* _About this task_
A full, exact copy of the records below is the required answer.

* _Stored items_
((

(** * RigControls: the undo/redo command stack ([rigcontrols/undo.py])

    A shallow embedding of the command classes ([Command], [SetAttrCommand],
    [AppendCommand], [AddItemCommand], [CommandGroup]) and of [UndoStack],
    followed by the properties of the stack; and, of [RigUIControls.py],
    the list handling of [RigGraphicsView].

    Modelling decisions.
    - Python objects live in a store indexed by references.  Target objects
      (the application state the commands mutate) are kept in [heap]; the
      only attribute a command ever assigns on itself after [__init__],
      [originalItem], is kept in a second store indexed by the identity of
      the command object, so that one command object reached twice (pushed
      twice, or listed twice in a group) shares one [originalItem].
    - The attributes assigned once in [__init__] ([object_], [attrName],
      [item], [commands]) are the arguments of the constructors of [command],
      next to the identity [self] of the object.
    - Targets are never command objects and never the stack's own lists.
    - A target is an instance with data attributes and no methods, a Python
      list (whose attributes are its methods only; [getattr] of a method
      name is not modelled), or an object offering [addItem]/[removeItem]
      and nothing else.
    - [addItem]/[removeItem] belong to the target's class, which is not part
      of this package: they are the operations of the class [ItemContainer],
      and the properties hold for every instance of it.
    - Every function is total: an exception is a result, and a raising step
      leaves the state it reached. *)

From stdpp Require Import base gmap list strings.

(** ** Values, exceptions, objects *)

Definition loc := nat.
Definition cref := nat.

Inductive val : Type :=
| VNone
| VInt (n : Z)
| VStr (s : string)
| VRef (l : loc).

#[global] Instance val_eq_dec : EqDecision val.
Proof. solve_decision. Defined.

))

* _Answer to the exercise_
(** * RigControls: the undo/redo command stack ([rigcontrols/undo.py])

    A shallow embedding of the command classes ([Command], [SetAttrCommand],
    [AppendCommand], [AddItemCommand], [CommandGroup]) and of [UndoStack],
    followed by the properties of the stack; and, of [RigUIControls.py],
    the list handling of [RigGraphicsView].

    Modelling decisions.
    - Python objects live in a store indexed by references.  Target objects
      (the application state the commands mutate) are kept in [heap]; the
      only attribute a command ever assigns on itself after [__init__],
      [originalItem], is kept in a second store indexed by the identity of
      the command object, so that one command object reached twice (pushed
      twice, or listed twice in a group) shares one [originalItem].
    - The attributes assigned once in [__init__] ([object_], [attrName],
      [item], [commands]) are the arguments of the constructors of [command],
      next to the identity [self] of the object.
    - Targets are never command objects and never the stack's own lists.
    - A target is an instance with data attributes and no methods, a Python
      list (whose attributes are its methods only; [getattr] of a method
      name is not modelled), or an object offering [addItem]/[removeItem]
      and nothing else.
    - [addItem]/[removeItem] belong to the target's class, which is not part
      of this package: they are the operations of the class [ItemContainer],
      and the properties hold for every instance of it.
    - Every function is total: an exception is a result, and a raising step
      leaves the state it reached. *)

From stdpp Require Import base gmap list strings.

(** ** Values, exceptions, objects *)

Definition loc := nat.
Definition cref := nat.

Inductive val : Type :=
| VNone
| VInt (n : Z)
| VStr (s : string)
| VRef (l : loc).

#[global] Instance val_eq_dec : EqDecision val.
Proof. solve_decision. Defined.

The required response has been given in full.